**Your instructions**.
How do the lines below between the ones holding "(Hnobody : ∀" and "destruct (transfer_run env", inclusive, read? Give them again exactly, with no other lines.

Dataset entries
(* ===== verification/SdkStorage.v ===== *)
(** * SDK: note, vault and cursor stores

    The interfaces and in-memory stores of [sdk/src/storage/index.ts] and the
    passphrase-encrypted stores of [sdk/src/storage/encrypted.ts].  Stored notes and ghost
    entries are untyped objects, as the stores cast what they parse.  JSON text, the text
    decoder and Web Crypto (PBKDF2, AES-GCM) are parameters; a backend is any state with
    the two operations of [EncryptedStorageBackend]. *)
From Stdlib Require Import Ascii.
From stdpp Require Import countable.
From stdpp Require Import base tactics list sets strings.
From Stdlib Require Import ZArith Lia.
From S2P Require Import Prelude JsString JsMap Bytes Json PubValidate SdkCodec SdkSchema.
Open Scope string_scope.
Open Scope list_scope.
Open Scope Z_scope.

(** ** Objects *)

(** [{ ...v, k: x }] *)
Definition with_prop (v : jval) (k : string) (x : jval) : jval :=
  match v with JObj fs => JObj (JMap.set k x fs) | _ => JObj [(k, x)] end.
(** [v.k] where [v] must not be null or undefined *)
Definition read_prop (v : jval) (k : string) : res jval :=
  if is_nullish v then Err (TypeError ("Cannot read properties of null (reading '" +:+ k +:+ "')")) else Ok (prop v k).
Definition is_str (v : jval) (s : string) : bool := match v with JStr t => String.eqb t s | _ => false end.

(** What JSON text represents exactly. *)
Fixpoint json_data (v : jval) : bool :=
  match v with
  | JUndef => false
  | JNull | JBool _ | JNum _ | JStr _ => true
  | JFlt _ => NoteCodec.is_finite v
  | JArr l => (fix all l := match l with [] => true | x :: l' => json_data x && all l' end) l
  | JObj fs => bool_decide (NoDup fs.*1) &&
      (fix all fs := match fs with [] => true | (_, x) :: fs' => json_data x && all fs' end) fs
  end.

Lemma json_data_arr l : json_data (JArr l) = forallb json_data l.
Proof. done. Qed.
Lemma json_data_obj fs : json_data (JObj fs) = bool_decide (NoDup fs.*1) && forallb (λ p, json_data p.2) fs.
Proof. cbn [json_data]. f_equal. induction fs as [|[k x] fs IH]; [done|]. cbn [forallb snd]. by rewrite IH. Qed.

Lemma json_data_with_prop v k x : json_data v = true → json_data x = true → json_data (with_prop v k x) = true.
Proof.
  intros Hv Hx. destruct v as [| | | | | | |fs]; cbn [with_prop]; rewrite json_data_obj;
    try (cbn [forallb snd]; rewrite Hx, bool_decide_true; [done|apply NoDup_singleton]).
  rewrite json_data_obj in Hv. apply andb_prop in Hv as [Hn Hall]. apply bool_decide_eq_true in Hn.
  rewrite bool_decide_true by by apply (JMap.wf_set k x fs). cbn [andb]. apply forallb_forall. intros p Hp.
  apply list_elem_of_In, JMap.elem_of_set in Hp as [->|Hp]; [done|].
  rewrite forallb_forall in Hall. by apply Hall, list_elem_of_In.
Qed.

(** ** Interfaces *)
Class NoteStore (S : Type) : Type := {
  list_notes : M S jval;
  add_note : jval → M S unit;
  markSpent : string → M S unit;
}.
Class VaultStore (S : Type) : Type := {
  listGhosts : M S jval;
  saveGhost : jval → M S unit;
}.
Class ScanStore (S : Type) : Type := {
  getCursor : string → M S (option Z);
  setCursor : Z → string → M S unit;
}.

(** What a scan relies on: a cursor is read back, and setting one identity's cursor leaves
    the others. *)
Class ScanStoreLaws (S : Type) `{!ScanStore S} : Type := {
  scan_ok : S → Prop;
  setCursor_spec ledger i s s' : scan_ok s → setCursor ledger i s = (Ok tt, s') →
    scan_ok s' ∧ (getCursor i s').1 = Ok (Some ledger) ∧ ∀ j, j ≠ i → (getCursor j s').1 = (getCursor j s).1;
  getCursor_pure i s : (getCursor i s).2 = s;
}.

(** ** In memory *)
Module MemoryStores.
Definition notes_t : Type := list (string * jval).
Definition commitment_of (note : jval) : string := js_String (prop note "commitment").

Definition note_list : M notes_t jval := gets (λ m, JArr (JMap.vals m)).
Definition note_add (note : jval) : M notes_t unit := modify (JMap.set (commitment_of note) note).
Definition note_markSpent (commitment : string) : M notes_t unit :=
  note ← gets (JMap.get commitment);
  match note with
  | Some n => modify (JMap.set commitment (with_prop n "spent" (JBool true)))
  | None => mret tt
  end.
#[export] Instance MemoryNoteStore : NoteStore notes_t :=
  {| list_notes := note_list; add_note := note_add; markSpent := note_markSpent |}.

Definition ghosts_t : Type := list (string * jval).
Definition ghost_list : M ghosts_t jval := gets (λ m, JArr (JMap.vals m)).
Definition ghost_save (entry : jval) : M ghosts_t unit :=
  modify (JMap.set (js_String (prop entry "stealthAddress")) entry).
#[export] Instance MemoryVaultStore : VaultStore ghosts_t := {| listGhosts := ghost_list; saveGhost := ghost_save |}.

Definition cursors_t : Type := list (string * Z).
#[export] Instance MemoryScanStore : ScanStore cursors_t :=
  {| getCursor identity := gets (JMap.get identity); setCursor ledger identity := modify (JMap.set identity ledger) |}.
#[export] Instance MemoryScanStore_laws : ScanStoreLaws cursors_t.
Proof.
  refine {| scan_ok _ := True |}; [|done].
  intros l i s s' _ [= <-]. split; [done|]. cbn. split; [by rewrite JMap.get_set_eq|].
  intros j Hj. by rewrite JMap.get_set_ne.
Defined.
End MemoryStores.

(** ** Encrypted *)
Definition PBKDF2_ITERATIONS : Z := 600000.
Definition ENVELOPE_VERSION : Z := 1.

(** Web Crypto, JSON text and the text decoder. *)
Class WebPlatform : Type := {
  CryptoKey : Type;
  pbkdf2 : list byte → list byte → Z → CryptoKey;                     (** password, salt, iterations *)
  aes_encrypt : CryptoKey → list byte → list byte → list byte;        (** key, iv, plaintext *)
  aes_decrypt : CryptoKey → list byte → list byte → res (list byte);
  JSON_stringify : jval → string;
  JSON_parse : string → res jval;
  text_decode : list byte → string;
  aes_decrypt_encrypt k iv p : aes_decrypt k iv (aes_encrypt k iv p) = Ok p;
  JSON_parse_stringify v : json_data v = true → JSON_parse (JSON_stringify v) = Ok v;
  JSON_parse_empty : is_ok (JSON_parse "") = false;
  text_decode_utf8 s : text_decode (utf8 s) = s;
}.

Class EncryptedStorageBackend (B : Type) : Type := {
  read : string → M B (option string);
  write : string → string → M B unit;
}.
(** A read changes nothing, a write that succeeds is read back, and no write touches another
    key. *)
Class BackendLaws (B : Type) `{!EncryptedStorageBackend B} : Prop := {
  read_pure k b r b' : read k b = (r, b') → b' = b;
  write_read k v b b' : write k v b = (Ok tt, b') → (read k b').1 = Ok (Some v);
  write_other k k' v b r b' : k' ≠ k → write k v b = (r, b') → (read k' b').1 = (read k' b).1;
}.
(* ===== verification/SdkPayments.v ===== *)
(** * SDK: stealth payments

    The bindings of the stealth registry and announcer ([sdk/src/contracts/payments.ts]) and
    the payments service ([sdk/src/services/payments.ts]): registering a meta-address,
    paying a one-time account and announcing it, sweeping, and scanning the chain with a
    stored cursor.  The event an announcement becomes is the one the announcer contract
    publishes ([contracts/stealth-announcer/src/lib.rs]). *)
From Stdlib Require Import Ascii.
From stdpp Require Import base tactics list sets strings.
From Stdlib Require Import ZArith Lia Sorted.
From S2P Require Import Prelude JsString JsMap Bytes Json PubValidate SdkCodec SdkPool SdkStealth SdkStorage SdkRpc SdkChain.
Import CryptoBytes.
Open Scope string_scope.
Open Scope list_scope.
Open Scope Z_scope.

(** ** Contract bindings *)
Definition SCHEME_ID_SECP256K1 : Z := 1.
Definition ANNOUNCEMENT_EVENT_LOOKBACK : Z := 16000.

Section bindings.
Context {EC : Secp256k1} {SP : StealthPrims} {AC : AddressCodec} {N : Network}.

Definition contract_version (contractId source : string) : M ChainLog (option Z) :=
  v ← readNative (mkRead source contractId "version" []); mret (native_Number v).

(** [StealthRegistry] *)
Definition registerKeys (contractId : string) (stealthMetaAddress : list byte) (schemeId : option Z) (signer : OpaqueSigner)
  : M ChainLog string :=
  lift_res (assertValidStealthMetaAddress stealthMetaAddress);;
  let source := sg_publicKey signer in
  who ← lift_res (addressToScVal source);
  invoke (mkInvoke source contractId "register_keys" (Some "stealth-registry")
    [who; u64ToScVal (default SCHEME_ID_SECP256K1 schemeId); bytesToScVal stealthMetaAddress]).

Definition bytes_or_null (v : Native) : option Native := match v with NUndef => None | v => Some v end.
Definition resolve (contractId address source : string) : M ChainLog (option Native) :=
  catch_null (who ← lift_res (addressToScVal address);
              v ← readNative (mkRead source contractId "resolve" [who]); mret (bytes_or_null v)).
Definition resolveHistorical (contractId address source : string) (ledger : Z) : M ChainLog (option Native) :=
  catch_null (who ← lift_res (addressToScVal address);
              v ← readNative (mkRead source contractId "resolve_historical" [who; u64ToScVal ledger]);
              mret (bytes_or_null v)).
(** What a deposit that reached the network did. *)
Lemma deposit_run draws s value amount secrets createdAt skip (c c' : Client S) r :
  depositWithSigner poseidon config draws s value amount secrets createdAt skip c = (r, c') →
  (c' = c ∧ ∃ e, r = Err e) ∨
  ∃ i nullifier secret,
    let sec := default (newNoteSecrets draws.1 draws.2) secrets in
    let commitment := dd_commitment (deriveDeposit poseidon value (cc_scope config) i nullifier secret) in
    let sent := deposit_call s value (bigIntToBytes32 commitment) i in
    let note := mkNote (cc_network config) (Some pool) (bigint_toString 10 value) (JNum (cc_scope config)) (JNum i)
                  (ns_nullifier sec) (ns_secret sec) (toHex32 commitment) false (JNum (default 0 createdAt)) in
    BigInt (ns_nullifier sec) = Ok nullifier ∧ BigInt (ns_secret sec) = Ok secret ∧
    cl_chain c' = cl_chain c ++ [(sent, outcome (cl_chain c) sent)] ∧
    match outcome (cl_chain c) sent with
    | Err e => r = Err e ∧ cl_notes c' = cl_notes c
    | Ok tx => (r ← (add_note (note_object note) (cl_notes c)).1; Ok (note, tx)) = r ∧
               cl_notes c' = (add_note (note_object note) (cl_notes c)).2
    end.
Proof.
  unfold depositWithSigner. set (sec := default _ secrets). intros H.
  apply M_bind_case in H as [(e & H & ->)|([] & c1 & H1 & H)].
  { left. pose proof (preflight_pure (sg_publicKey s) amount value skip c) as Hp. rewrite H in Hp. split; [done|by eexists]. }
  pose proof (preflight_pure (sg_publicKey s) amount value skip c) as Hp. rewrite H1 in Hp. cbn in Hp. subst c1. clear H1.
  apply read_case in H as [?|(count & _ & H)]; [by left| |apply pure_bind; done].
  apply lift_case in H as [?|(i & _ & H)]; [by left|].
  apply lift_case in H as [?|(nullifier & Hn & H)]; [by left|].
  apply lift_case in H as [?|(secret & Hs & H)]; [by left|].
  unfold mbind at 1, M_bind at 1, on_chain at 1, pool_deposit, addressToScVal in H.
  destruct (is_address (sg_publicKey s)); cbn [lift_res] in H; unfold mbind at 1, M_bind at 1, lift_res at 1 in H;
    [|simplify_eq; left; split; [by destruct c|by eexists]].
  right. exists i, nullifier, secret. split; [done|]. split; [done|]. unfold invoke, call in H. unfold deposit_call.
  set (sent := CInvoke _) in *. fold (deposit_call s value) in H.
  destruct (outcome (cl_chain c) sent) as [tx|e] eqn:Ho; [|simplify_eq; done].
  unfold mbind, M_bind, on_notes, mret, M_ret in H. cbn [cl_notes cl_chain] in H.
  set (n := note_object _) in H. destruct (add_note n (cl_notes c)) as [[[]|e] st] eqn:Ea; simplify_eq; cbn [cl_chain cl_notes]; unfold n in Ea;
    rewrite Ea; done.
Qed.
(** C29 (error): Anybody can take everything the registry holds.  In every state reached
    before the first report
    with a registered relayer, a call that nobody authorized, with two made-up 64-byte
    strings as evidence, pays its reporter any amount up to the registry's whole balance,
    while only the relayer's own stake is deducted: beyond it, the registry owes more than
    it has. *)
Theorem report_slash_drains h c env victim r reporter amount
    (Hr : reached_unreported h) (Hc : rg_config (h_data h) = Some c) (He : env_contract env = self)
    (Hnobody : ∀ a, env_auth env a = false) (Hv : rg_relayers (h_data h) !! victim = Some r)
    (Hmax : balance (h_tok h) (rc_native_sac c) self < 2 ^ 127) (Ham : 0 < amount <= balance (h_tok h) (rc_native_sac c) self)
    (Hrec : receives (h_tok h) (rc_native_sac c) reporter = true) (Hne : reporter ≠ self) :
  ∃ h', run_call env (ReportSlash (mkSlashProof victim DoubleSign forged_evidence 0 reporter) amount) h = Return (tt, h') ∧
    balance (h_tok h') (rc_native_sac c) reporter = balance (h_tok h) (rc_native_sac c) reporter + amount ∧
    balance (h_tok h') (rc_native_sac c) self = balance (h_tok h) (rc_native_sac c) self - amount ∧
    owed (h_data h') = owed (h_data h) - Z.min amount (rr_bonded_stake r + rr_free_stake r).
Proof.
  apply unreported_ok in Hr as Hok. destruct (ok_config h c Hok Hc) as [_ Ho]. pose proof (owed_stake _ _ _ Hok Hv) as Hs.
  destruct (ok_relayer h Hok _ _ Hv) as (Hop & Hf & Hp & Hb). pose proof (bond_nonneg h victim Hok) as Hb0.
  unfold stake_total in Hs.
  destruct (slashed_stakes_spec r amount) as (b & f & Hsl & Hbr & Hfr & Hbf); [lia..|].
  destruct (transfer_run env (rc_native_sac c) reporter amount (h_tok h)) as (t & Hsp & Ht); [rewrite He; lia|done|].
  eexists. split; [|split; [|split]].
  - simpl. unfold report_slash, slash_relayer. rewrite as_u128_small by lia.
    unfold cfg, read_relayer, write_relayer, publish.
    call_run; simpl; try (eassumption || lia || done). rewrite Hsl. run_call_with Ht.
  - simpl. rewrite Hsp, He. repeat case_decide; naive_solver lia.
  - simpl. rewrite Hsp, He. repeat case_decide; naive_solver lia.
  - unfold owed. simpl. rewrite sum_map_insert, Hop, Hv. unfold stake_total. simpl. lia.
Qed.

(** ** The life of a job *)
Inductive job_step (j j' : JobRecord) : Prop :=
  | job_accepted op : jr_status j = STATUS_OPEN → j' = with_status j (Some op) STATUS_ACCEPTED (jr_submitted_ledger j) → job_step j j'
  | job_canceled : jr_status j = STATUS_OPEN → j' = with_status j (jr_accepted_relayer j) STATUS_CANCELED (jr_submitted_ledger j) → job_step j j'
  | job_submitted l : jr_status j = STATUS_ACCEPTED → j' = with_status j (jr_accepted_relayer j) STATUS_SUBMITTED l → job_step j j'
  | job_slashed : jr_status j = STATUS_ACCEPTED → j' = with_status j (jr_accepted_relayer j) STATUS_SLASHED (jr_submitted_ledger j) → job_step j j'.
Definition jobs_evolve (h h' : World) : Prop :=
  rg_jobs (h_data h') = rg_jobs (h_data h) ∨
  ∃ id j', rg_jobs (h_data h') = <[id:=j']> (rg_jobs (h_data h)) ∧
    match rg_jobs (h_data h) !! id with Some j => job_step j j' | None => jr_status j' = STATUS_OPEN end.

Lemma call_jobs env c h h' : run_call env c h = Return (tt, h') → jobs_evolve h h'.
Proof.
  destruct c; intros H; simpl in H;
    unfold initialize, set_config, transfer_admin, register, add_stake, request_unstake, withdraw_stake, create_job,
      accept_job, submit_pool_withdraw, slash_job, cancel_job, report_slash, slash_relayer in H; reg_steps;
    try match goal with H : (let '(_, _) := ?p in _) _ = _ |- _ => destruct p; reg_steps end;
    try match goal with H : invoke_pool_withdraw _ _ _ _ = _ |- _ => apply invoke_pool_return in H as (_ & _ & Ej & _) end;
    try match goal with H : token_transfer _ _ _ _ _ _ = _ |- _ => apply token_transfer_return in H as (Hd & _ & _); simpl in Hd; rewrite ?Hd in * end;
    simpl; try by left.
  all: right; eexists _, _; split; [simpl; try rewrite Ej; reflexivity|]; simpl;
    try match goal with Hj : rg_jobs _ !! _ = Some _ |- _ => rewrite Hj end.
  - by destruct (rg_jobs (h_data h) !! job_id).
  - eapply job_accepted; [lia|done].
  - eapply job_submitted; [lia|done].
  - eapply job_slashed; [lia|done].
  - eapply job_canceled; [lia|done].
Qed.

**The completed task**.
    (Hnobody : ∀ a, env_auth env a = false) (Hv : rg_relayers (h_data h) !! victim = Some r)
    (Hmax : balance (h_tok h) (rc_native_sac c) self < 2 ^ 127) (Ham : 0 < amount <= balance (h_tok h) (rc_native_sac c) self)
    (Hrec : receives (h_tok h) (rc_native_sac c) reporter = true) (Hne : reporter ≠ self) :
  ∃ h', run_call env (ReportSlash (mkSlashProof victim DoubleSign forged_evidence 0 reporter) amount) h = Return (tt, h') ∧
    balance (h_tok h') (rc_native_sac c) reporter = balance (h_tok h) (rc_native_sac c) reporter + amount ∧
    balance (h_tok h') (rc_native_sac c) self = balance (h_tok h) (rc_native_sac c) self - amount ∧
    owed (h_data h') = owed (h_data h) - Z.min amount (rr_bonded_stake r + rr_free_stake r).
Proof.
  apply unreported_ok in Hr as Hok. destruct (ok_config h c Hok Hc) as [_ Ho]. pose proof (owed_stake _ _ _ Hok Hv) as Hs.
  destruct (ok_relayer h Hok _ _ Hv) as (Hop & Hf & Hp & Hb). pose proof (bond_nonneg h victim Hok) as Hb0.
  unfold stake_total in Hs.
  destruct (slashed_stakes_spec r amount) as (b & f & Hsl & Hbr & Hfr & Hbf); [lia..|].
  destruct (transfer_run env (rc_native_sac c) reporter amount (h_tok h)) as (t & Hsp & Ht); [rewrite He; lia|done|].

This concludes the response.